Start of Block

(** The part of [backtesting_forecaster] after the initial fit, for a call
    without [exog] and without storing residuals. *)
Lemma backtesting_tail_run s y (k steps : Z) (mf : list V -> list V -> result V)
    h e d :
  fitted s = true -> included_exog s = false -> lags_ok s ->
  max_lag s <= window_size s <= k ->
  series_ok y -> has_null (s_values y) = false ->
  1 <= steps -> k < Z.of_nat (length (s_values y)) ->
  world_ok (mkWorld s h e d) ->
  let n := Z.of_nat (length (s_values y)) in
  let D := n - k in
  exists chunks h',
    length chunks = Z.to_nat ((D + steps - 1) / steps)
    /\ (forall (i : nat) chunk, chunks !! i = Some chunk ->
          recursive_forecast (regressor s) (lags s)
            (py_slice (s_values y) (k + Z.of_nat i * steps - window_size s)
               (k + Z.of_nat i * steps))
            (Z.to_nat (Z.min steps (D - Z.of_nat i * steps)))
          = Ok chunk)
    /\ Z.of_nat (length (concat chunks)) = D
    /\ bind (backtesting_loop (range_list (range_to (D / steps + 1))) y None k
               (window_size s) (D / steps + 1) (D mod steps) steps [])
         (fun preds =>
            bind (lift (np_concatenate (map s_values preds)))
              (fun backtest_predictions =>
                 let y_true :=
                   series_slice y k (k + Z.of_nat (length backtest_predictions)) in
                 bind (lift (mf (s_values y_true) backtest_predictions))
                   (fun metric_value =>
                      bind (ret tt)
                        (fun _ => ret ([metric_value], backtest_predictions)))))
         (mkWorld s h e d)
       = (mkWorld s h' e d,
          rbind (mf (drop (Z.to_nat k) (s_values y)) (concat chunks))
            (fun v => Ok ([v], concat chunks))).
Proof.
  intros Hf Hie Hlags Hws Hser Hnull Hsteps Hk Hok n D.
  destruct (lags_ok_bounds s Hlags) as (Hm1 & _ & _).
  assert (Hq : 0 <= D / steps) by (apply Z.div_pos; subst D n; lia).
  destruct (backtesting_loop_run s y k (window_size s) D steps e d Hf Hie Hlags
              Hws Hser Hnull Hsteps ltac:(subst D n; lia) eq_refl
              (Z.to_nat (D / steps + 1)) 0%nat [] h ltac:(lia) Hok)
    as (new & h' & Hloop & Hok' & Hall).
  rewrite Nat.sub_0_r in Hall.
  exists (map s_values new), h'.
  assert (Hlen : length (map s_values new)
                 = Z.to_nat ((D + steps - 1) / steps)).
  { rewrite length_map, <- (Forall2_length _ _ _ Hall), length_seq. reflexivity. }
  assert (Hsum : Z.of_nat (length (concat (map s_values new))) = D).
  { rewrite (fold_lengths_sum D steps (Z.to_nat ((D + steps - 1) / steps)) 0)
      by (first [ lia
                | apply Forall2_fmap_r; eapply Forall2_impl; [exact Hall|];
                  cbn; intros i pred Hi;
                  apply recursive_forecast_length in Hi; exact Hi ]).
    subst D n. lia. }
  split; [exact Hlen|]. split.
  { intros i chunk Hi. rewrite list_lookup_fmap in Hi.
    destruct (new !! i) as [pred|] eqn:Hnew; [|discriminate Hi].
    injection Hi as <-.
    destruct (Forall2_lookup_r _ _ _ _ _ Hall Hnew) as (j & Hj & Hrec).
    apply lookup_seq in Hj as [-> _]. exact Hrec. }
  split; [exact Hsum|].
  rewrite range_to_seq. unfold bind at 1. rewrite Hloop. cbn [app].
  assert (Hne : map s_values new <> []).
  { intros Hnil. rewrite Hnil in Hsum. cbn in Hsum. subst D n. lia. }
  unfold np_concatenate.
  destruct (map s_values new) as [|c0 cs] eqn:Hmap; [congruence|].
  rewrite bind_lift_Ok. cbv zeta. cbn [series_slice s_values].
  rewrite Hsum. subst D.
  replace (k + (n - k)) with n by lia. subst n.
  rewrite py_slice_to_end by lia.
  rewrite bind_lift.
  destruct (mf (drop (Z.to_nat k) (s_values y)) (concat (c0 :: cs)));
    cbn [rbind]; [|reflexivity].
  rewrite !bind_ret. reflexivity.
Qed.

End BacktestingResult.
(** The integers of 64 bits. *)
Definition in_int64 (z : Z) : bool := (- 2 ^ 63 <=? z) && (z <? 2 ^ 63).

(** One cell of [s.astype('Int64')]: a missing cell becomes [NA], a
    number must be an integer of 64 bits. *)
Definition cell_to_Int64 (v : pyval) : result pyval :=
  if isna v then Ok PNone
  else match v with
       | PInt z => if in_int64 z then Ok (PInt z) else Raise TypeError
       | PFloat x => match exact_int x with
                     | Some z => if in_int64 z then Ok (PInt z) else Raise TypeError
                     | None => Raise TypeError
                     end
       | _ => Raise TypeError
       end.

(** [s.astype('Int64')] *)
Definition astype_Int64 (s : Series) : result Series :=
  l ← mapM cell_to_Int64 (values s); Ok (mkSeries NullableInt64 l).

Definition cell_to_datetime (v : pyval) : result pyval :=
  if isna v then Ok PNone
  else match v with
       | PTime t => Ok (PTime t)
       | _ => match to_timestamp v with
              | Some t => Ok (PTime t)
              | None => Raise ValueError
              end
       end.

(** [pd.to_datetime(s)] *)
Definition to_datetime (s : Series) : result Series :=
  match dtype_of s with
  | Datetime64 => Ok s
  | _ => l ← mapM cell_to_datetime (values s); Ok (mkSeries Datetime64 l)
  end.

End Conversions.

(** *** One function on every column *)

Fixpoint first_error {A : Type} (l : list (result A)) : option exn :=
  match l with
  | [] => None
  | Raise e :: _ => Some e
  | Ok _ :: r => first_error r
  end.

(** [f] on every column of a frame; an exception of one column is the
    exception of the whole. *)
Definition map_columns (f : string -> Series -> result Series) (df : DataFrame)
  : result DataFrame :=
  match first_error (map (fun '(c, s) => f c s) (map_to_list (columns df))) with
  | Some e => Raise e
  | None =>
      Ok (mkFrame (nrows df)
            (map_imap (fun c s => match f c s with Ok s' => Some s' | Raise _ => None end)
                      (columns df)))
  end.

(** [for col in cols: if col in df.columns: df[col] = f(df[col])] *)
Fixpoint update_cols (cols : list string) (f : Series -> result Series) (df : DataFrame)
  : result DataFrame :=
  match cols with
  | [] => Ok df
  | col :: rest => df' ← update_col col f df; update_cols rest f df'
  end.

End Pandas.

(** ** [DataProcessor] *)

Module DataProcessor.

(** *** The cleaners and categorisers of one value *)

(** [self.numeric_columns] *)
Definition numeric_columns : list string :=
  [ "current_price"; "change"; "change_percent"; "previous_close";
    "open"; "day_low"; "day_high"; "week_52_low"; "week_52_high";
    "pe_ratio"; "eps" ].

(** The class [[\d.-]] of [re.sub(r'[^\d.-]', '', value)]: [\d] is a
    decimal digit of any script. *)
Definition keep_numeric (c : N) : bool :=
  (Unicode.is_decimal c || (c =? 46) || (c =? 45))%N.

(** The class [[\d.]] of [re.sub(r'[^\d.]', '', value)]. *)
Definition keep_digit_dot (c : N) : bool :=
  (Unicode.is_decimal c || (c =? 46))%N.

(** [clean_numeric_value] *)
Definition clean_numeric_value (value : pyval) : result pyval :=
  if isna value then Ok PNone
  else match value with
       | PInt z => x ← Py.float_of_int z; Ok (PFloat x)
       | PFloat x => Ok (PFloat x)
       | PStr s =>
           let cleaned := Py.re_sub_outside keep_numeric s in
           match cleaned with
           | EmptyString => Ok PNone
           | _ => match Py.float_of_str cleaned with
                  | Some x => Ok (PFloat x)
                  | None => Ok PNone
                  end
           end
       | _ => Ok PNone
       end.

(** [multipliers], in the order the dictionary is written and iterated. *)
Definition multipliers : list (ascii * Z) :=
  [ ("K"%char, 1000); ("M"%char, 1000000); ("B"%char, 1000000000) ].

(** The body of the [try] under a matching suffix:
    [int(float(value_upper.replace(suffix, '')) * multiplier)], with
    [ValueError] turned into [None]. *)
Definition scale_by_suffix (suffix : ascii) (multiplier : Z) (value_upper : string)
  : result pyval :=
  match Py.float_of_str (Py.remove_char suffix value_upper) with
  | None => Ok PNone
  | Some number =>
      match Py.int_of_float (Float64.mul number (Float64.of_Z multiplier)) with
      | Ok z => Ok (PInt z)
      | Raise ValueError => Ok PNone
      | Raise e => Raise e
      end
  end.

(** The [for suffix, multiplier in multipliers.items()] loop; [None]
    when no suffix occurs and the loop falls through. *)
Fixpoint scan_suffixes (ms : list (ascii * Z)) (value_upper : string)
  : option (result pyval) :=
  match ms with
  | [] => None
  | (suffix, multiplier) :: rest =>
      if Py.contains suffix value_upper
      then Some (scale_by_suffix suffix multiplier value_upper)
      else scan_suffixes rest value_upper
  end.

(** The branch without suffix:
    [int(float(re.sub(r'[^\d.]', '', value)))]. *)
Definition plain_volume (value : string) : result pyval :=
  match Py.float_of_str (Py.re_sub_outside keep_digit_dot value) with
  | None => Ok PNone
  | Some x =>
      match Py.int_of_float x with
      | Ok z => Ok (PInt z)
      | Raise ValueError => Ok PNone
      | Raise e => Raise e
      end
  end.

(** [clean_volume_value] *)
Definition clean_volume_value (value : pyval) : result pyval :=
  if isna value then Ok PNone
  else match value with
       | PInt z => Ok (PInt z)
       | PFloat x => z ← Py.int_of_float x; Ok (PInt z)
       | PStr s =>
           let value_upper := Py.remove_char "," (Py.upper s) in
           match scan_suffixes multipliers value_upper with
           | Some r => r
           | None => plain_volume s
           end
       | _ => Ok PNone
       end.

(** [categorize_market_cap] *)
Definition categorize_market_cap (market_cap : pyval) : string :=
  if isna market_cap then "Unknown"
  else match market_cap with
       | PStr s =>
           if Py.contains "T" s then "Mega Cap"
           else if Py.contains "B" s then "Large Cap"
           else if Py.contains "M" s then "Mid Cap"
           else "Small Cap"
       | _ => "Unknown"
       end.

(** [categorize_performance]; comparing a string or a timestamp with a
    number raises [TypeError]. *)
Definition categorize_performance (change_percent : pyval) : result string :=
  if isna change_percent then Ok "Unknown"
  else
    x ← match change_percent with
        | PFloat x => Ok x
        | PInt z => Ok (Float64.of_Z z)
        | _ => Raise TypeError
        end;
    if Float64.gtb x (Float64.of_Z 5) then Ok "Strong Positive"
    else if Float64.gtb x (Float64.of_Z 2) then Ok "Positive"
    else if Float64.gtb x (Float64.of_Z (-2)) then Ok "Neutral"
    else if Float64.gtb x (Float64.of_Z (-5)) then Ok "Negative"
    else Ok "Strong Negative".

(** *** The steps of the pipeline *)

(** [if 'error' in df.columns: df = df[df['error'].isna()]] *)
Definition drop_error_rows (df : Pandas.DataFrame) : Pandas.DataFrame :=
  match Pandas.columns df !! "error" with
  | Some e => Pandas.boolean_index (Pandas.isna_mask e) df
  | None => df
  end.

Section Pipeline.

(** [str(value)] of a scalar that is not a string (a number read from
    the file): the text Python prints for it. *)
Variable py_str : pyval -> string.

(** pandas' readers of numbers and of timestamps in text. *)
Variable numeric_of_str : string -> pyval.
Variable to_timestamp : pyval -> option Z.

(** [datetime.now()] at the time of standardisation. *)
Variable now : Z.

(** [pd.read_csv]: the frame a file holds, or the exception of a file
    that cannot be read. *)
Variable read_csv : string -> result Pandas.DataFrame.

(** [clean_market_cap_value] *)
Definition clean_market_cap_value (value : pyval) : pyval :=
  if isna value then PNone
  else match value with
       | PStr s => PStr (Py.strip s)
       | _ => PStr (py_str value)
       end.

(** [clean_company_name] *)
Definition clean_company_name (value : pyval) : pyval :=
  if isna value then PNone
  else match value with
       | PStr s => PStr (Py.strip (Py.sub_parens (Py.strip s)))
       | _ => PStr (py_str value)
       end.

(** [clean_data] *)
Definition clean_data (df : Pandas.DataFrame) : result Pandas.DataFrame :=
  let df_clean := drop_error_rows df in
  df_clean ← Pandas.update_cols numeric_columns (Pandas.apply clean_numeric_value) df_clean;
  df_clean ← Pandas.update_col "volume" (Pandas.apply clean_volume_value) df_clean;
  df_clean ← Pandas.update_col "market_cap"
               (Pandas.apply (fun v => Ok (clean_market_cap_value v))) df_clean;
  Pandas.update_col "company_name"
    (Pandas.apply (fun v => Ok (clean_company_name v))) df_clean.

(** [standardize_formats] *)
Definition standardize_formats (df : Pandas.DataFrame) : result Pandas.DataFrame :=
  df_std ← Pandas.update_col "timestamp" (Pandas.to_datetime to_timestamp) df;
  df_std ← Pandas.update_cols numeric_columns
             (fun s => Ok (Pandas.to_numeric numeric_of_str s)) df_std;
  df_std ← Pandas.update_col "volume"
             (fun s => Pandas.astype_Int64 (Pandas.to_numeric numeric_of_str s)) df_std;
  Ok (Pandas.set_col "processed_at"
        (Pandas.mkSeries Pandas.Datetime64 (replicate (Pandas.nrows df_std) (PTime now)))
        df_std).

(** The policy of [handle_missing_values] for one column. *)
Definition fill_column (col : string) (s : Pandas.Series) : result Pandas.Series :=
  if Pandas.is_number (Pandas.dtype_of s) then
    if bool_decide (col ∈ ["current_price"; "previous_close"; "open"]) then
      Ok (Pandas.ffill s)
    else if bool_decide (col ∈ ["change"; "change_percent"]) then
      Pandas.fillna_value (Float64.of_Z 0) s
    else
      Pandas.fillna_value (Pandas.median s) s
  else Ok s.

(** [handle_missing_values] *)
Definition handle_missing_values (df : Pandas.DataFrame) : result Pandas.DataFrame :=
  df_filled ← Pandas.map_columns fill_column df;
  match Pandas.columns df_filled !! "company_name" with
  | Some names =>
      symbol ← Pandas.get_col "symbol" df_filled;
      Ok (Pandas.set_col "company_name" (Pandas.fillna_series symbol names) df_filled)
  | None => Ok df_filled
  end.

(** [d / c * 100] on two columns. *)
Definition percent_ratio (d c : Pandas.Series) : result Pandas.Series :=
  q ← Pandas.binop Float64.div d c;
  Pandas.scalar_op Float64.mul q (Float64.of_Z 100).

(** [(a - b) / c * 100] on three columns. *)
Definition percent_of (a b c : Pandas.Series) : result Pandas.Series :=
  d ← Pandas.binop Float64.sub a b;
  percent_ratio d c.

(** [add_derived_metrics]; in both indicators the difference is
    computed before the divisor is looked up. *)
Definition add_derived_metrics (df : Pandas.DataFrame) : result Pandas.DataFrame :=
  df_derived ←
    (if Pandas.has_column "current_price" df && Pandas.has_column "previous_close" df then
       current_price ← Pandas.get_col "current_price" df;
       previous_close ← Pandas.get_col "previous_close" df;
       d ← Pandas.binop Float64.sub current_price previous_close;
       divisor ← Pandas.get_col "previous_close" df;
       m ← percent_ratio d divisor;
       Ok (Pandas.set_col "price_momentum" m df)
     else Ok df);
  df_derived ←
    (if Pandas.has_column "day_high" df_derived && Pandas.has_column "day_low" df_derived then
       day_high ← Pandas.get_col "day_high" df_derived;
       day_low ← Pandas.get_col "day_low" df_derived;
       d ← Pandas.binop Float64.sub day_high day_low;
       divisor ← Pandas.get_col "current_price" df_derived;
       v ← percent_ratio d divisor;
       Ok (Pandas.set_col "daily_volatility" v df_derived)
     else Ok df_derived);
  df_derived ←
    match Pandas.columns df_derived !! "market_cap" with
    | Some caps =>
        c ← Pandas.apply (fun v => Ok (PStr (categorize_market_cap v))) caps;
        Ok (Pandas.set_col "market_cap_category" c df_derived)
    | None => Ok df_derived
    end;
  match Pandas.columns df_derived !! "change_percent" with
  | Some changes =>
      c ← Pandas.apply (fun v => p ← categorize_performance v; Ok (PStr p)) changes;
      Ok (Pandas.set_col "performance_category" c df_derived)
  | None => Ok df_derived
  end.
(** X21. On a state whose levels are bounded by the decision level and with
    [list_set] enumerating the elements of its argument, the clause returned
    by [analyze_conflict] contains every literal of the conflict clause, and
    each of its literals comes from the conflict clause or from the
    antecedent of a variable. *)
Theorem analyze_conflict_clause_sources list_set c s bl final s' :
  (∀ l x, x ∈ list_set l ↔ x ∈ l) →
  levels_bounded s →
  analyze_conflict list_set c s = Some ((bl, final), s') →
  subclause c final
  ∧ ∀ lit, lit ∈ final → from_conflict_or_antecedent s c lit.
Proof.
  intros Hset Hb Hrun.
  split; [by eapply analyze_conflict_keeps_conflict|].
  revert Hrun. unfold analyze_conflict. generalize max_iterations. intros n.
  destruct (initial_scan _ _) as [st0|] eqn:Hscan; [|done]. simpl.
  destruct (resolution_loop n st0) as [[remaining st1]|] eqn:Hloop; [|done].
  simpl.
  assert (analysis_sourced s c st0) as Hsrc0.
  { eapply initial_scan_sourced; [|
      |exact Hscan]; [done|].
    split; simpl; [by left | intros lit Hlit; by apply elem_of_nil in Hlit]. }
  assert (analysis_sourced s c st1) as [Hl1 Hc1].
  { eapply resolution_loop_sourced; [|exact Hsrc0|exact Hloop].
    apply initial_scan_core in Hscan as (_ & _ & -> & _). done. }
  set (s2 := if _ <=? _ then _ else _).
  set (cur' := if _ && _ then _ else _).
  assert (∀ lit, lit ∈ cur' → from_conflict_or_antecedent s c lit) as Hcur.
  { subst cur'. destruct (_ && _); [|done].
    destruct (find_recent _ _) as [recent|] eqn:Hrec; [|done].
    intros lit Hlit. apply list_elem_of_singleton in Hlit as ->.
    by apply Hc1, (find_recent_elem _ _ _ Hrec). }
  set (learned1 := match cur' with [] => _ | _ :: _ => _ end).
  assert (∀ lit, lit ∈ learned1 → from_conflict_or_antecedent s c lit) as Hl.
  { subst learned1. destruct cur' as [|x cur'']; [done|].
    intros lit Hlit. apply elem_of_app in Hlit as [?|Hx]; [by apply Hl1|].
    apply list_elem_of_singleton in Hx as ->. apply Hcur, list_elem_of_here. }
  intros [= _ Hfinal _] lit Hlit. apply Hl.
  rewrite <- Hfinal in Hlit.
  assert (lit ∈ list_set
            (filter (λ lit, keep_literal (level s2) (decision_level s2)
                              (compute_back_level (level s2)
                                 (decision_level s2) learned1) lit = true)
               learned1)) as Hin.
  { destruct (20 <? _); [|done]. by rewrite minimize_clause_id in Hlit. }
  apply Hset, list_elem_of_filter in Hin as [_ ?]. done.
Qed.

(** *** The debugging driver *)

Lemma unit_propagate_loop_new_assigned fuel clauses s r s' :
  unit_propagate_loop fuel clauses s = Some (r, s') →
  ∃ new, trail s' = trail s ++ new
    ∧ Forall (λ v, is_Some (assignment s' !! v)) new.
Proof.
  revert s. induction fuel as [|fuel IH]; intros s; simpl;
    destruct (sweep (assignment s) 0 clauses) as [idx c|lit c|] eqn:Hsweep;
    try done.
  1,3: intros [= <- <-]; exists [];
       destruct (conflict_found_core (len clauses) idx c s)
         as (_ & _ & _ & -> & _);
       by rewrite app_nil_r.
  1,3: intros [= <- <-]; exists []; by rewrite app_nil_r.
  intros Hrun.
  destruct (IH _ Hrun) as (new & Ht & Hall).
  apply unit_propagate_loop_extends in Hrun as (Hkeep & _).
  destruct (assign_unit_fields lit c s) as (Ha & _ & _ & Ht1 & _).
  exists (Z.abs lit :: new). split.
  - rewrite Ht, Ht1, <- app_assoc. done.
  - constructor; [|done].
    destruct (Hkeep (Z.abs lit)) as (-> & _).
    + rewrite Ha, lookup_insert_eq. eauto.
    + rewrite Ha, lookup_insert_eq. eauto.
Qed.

End of Block

- Your assignment:
Among the entries above, how many lines hold the string "Negative"? Answer with the number only.

- Answer:
2